Stored data entries
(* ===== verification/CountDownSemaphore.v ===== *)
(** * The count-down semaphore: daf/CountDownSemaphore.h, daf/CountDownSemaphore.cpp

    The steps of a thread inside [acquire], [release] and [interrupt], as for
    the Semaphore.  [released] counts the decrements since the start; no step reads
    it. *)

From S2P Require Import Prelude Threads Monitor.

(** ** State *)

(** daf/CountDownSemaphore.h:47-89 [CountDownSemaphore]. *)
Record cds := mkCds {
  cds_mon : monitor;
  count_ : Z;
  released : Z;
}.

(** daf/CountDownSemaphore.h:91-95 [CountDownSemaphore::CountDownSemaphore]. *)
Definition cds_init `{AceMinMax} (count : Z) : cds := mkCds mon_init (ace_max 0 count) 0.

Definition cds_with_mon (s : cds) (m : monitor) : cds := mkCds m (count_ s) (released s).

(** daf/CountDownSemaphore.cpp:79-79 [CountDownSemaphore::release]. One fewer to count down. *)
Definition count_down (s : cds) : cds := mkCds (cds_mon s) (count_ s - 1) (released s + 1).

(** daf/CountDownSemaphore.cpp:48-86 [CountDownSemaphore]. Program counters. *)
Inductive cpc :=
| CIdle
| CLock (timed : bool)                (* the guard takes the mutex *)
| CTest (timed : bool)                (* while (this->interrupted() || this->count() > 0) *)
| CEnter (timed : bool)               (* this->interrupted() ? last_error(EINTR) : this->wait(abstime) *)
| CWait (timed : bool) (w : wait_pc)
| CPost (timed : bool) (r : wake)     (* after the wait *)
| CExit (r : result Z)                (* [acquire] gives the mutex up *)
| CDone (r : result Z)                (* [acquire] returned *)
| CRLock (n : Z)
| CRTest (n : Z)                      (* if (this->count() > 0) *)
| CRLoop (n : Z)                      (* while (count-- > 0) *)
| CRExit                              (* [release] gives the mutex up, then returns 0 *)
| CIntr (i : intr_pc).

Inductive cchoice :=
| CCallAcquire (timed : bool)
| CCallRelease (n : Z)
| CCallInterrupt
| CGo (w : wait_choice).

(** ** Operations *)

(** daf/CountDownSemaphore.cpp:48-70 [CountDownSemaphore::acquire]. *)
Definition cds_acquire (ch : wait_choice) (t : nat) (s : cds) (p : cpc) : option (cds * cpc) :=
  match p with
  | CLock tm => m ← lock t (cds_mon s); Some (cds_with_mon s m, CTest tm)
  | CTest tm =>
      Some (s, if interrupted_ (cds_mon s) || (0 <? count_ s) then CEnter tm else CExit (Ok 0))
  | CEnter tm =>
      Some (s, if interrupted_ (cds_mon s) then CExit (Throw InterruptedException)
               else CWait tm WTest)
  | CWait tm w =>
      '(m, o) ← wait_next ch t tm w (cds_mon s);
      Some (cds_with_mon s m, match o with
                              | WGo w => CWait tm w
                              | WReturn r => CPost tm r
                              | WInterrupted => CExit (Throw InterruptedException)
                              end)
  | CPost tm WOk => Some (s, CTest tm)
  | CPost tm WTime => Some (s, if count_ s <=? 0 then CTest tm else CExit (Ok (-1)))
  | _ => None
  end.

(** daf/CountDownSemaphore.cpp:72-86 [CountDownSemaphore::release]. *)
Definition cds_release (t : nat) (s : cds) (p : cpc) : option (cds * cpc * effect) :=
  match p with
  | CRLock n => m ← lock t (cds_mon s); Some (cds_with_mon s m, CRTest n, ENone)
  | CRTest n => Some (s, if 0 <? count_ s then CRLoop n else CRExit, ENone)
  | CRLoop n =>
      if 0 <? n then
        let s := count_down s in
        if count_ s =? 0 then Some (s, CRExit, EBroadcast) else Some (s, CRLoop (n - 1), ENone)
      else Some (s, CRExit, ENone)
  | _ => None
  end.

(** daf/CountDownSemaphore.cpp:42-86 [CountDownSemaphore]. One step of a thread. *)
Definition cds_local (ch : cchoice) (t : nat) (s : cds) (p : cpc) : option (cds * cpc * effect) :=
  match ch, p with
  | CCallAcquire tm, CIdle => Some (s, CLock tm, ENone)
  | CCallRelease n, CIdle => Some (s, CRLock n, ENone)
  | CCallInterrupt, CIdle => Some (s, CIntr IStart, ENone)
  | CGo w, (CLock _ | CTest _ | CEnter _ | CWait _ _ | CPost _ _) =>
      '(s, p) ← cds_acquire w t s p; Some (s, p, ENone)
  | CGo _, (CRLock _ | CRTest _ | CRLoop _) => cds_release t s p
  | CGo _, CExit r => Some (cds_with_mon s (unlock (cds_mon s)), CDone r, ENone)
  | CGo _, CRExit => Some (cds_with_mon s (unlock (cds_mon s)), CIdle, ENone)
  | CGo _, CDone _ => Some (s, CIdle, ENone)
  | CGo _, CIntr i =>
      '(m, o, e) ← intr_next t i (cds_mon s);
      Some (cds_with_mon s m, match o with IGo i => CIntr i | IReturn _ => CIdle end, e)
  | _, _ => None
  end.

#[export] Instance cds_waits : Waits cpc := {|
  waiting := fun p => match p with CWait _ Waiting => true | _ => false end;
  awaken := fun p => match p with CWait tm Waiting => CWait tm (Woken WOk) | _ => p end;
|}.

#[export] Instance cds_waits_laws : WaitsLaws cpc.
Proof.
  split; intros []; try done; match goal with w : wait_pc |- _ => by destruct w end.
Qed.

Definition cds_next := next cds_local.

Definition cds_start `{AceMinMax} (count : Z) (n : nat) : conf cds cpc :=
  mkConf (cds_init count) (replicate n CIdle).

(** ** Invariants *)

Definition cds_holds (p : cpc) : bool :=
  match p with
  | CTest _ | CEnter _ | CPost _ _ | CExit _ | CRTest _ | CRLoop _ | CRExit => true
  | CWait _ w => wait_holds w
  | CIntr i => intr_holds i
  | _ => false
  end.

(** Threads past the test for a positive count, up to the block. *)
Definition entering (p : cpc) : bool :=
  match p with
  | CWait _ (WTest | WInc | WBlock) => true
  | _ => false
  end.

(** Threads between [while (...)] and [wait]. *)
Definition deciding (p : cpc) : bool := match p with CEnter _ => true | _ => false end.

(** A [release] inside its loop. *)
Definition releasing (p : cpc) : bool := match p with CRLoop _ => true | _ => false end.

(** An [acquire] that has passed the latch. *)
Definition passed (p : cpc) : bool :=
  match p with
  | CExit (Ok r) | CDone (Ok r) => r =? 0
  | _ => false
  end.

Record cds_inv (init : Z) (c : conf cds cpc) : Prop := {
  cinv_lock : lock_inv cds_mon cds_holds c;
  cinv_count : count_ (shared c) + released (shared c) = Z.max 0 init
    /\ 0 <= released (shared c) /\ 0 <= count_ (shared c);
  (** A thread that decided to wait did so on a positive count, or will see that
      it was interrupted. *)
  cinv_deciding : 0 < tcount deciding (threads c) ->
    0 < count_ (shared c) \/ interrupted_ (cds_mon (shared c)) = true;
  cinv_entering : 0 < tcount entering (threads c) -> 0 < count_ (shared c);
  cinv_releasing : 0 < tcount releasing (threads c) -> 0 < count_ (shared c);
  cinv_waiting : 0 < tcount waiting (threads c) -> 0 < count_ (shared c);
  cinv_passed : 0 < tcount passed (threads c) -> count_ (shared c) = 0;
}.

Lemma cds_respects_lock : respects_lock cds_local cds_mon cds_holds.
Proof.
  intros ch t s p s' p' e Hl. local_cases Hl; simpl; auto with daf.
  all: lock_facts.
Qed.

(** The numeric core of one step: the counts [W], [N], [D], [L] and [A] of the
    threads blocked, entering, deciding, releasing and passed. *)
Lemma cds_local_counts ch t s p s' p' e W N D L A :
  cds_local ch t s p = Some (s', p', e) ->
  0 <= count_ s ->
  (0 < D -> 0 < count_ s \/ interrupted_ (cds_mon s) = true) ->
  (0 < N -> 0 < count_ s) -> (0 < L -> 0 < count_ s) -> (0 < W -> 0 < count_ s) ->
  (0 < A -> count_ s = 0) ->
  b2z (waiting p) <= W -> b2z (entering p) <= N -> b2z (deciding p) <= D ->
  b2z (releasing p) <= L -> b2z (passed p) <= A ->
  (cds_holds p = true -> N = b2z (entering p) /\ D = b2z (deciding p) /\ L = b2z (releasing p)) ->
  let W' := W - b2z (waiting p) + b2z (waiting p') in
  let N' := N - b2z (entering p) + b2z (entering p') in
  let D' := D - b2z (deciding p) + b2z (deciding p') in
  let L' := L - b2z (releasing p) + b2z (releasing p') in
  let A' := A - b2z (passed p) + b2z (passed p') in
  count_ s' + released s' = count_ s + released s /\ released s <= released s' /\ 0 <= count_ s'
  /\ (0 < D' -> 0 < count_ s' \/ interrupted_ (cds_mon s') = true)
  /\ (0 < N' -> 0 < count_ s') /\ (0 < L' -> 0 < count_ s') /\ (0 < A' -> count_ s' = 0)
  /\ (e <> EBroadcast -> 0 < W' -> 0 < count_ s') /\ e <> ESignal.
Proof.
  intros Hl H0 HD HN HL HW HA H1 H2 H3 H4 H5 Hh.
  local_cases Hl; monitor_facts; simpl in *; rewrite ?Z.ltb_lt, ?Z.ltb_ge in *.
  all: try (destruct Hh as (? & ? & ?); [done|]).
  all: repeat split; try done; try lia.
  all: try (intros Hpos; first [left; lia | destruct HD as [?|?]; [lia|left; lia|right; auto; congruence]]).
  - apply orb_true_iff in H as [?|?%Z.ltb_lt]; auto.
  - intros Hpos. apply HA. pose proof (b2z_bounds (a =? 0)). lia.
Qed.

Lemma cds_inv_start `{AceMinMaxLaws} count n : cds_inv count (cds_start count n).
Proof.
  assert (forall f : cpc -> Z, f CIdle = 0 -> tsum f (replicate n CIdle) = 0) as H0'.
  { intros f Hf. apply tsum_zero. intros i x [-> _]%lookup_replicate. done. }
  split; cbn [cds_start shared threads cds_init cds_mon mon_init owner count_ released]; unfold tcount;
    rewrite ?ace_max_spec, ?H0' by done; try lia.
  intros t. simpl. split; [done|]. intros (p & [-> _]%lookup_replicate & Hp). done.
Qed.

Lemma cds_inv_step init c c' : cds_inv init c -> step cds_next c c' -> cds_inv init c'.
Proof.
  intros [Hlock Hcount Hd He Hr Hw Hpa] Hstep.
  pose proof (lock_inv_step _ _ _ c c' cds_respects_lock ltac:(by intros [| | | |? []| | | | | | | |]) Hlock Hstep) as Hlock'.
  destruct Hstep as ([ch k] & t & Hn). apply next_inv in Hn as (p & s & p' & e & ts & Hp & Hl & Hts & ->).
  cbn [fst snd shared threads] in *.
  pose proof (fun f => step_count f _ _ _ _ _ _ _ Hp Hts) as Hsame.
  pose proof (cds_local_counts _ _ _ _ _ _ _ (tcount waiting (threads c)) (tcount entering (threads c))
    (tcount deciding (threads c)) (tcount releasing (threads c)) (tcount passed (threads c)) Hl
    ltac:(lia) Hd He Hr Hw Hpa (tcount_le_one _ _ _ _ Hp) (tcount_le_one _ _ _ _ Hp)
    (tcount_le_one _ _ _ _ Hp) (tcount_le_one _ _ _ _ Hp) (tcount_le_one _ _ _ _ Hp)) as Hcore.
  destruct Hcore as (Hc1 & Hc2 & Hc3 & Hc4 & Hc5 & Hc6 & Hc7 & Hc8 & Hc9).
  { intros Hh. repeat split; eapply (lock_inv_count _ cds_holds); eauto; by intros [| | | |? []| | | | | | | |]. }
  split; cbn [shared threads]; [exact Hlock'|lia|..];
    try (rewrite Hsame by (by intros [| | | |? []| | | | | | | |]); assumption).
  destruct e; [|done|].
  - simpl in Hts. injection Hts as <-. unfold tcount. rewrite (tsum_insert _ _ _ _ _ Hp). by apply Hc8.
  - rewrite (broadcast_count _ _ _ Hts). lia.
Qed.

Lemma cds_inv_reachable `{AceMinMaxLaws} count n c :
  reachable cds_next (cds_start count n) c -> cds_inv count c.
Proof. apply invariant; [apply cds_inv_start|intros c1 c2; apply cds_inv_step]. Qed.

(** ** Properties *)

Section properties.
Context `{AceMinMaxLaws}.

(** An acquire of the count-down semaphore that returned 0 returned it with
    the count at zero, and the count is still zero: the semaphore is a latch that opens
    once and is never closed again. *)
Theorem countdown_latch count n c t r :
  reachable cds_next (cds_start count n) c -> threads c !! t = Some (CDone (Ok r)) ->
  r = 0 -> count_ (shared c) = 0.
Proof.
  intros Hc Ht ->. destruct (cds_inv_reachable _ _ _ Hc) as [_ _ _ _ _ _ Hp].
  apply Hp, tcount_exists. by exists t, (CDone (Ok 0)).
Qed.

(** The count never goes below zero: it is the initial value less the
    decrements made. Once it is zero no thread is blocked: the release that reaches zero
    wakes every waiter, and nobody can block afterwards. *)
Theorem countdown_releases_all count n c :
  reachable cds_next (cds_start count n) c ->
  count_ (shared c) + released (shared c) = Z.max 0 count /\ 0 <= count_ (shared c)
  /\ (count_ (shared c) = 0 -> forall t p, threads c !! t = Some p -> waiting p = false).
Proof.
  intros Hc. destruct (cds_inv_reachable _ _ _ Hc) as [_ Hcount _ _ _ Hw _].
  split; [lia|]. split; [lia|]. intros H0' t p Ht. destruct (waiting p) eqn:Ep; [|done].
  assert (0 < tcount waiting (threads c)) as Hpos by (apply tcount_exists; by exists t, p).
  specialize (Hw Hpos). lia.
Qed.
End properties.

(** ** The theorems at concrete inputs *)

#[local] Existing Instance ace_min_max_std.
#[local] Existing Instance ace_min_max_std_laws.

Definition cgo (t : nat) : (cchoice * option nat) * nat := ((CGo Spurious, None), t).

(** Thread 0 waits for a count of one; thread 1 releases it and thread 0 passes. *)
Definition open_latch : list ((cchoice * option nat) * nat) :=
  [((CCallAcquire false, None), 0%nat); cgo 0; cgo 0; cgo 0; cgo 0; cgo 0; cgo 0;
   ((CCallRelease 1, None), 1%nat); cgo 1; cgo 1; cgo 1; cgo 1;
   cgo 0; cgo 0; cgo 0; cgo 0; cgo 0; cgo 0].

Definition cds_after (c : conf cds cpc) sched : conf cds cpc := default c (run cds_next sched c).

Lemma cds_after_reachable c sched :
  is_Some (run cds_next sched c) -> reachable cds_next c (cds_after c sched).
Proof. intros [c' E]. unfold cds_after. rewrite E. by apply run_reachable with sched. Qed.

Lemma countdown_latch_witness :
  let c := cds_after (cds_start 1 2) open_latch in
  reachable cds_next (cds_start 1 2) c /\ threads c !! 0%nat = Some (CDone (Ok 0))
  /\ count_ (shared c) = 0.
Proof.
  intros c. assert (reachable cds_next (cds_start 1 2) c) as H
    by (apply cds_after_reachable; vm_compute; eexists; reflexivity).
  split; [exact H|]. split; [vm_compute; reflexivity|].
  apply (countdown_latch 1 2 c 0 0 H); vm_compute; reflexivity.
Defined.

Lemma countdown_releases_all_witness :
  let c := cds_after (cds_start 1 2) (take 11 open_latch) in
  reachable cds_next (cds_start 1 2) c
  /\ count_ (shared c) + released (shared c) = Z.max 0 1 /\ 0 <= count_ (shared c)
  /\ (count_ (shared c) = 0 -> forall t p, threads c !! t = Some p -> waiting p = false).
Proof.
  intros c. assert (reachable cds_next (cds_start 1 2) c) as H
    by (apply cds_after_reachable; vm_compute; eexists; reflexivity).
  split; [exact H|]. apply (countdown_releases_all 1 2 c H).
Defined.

Exercise:
Only the lines containing the word "never" should be returned from the data above.

Response to the exercise:
    once and is never closed again. *)
(** The count never goes below zero: it is the initial value less the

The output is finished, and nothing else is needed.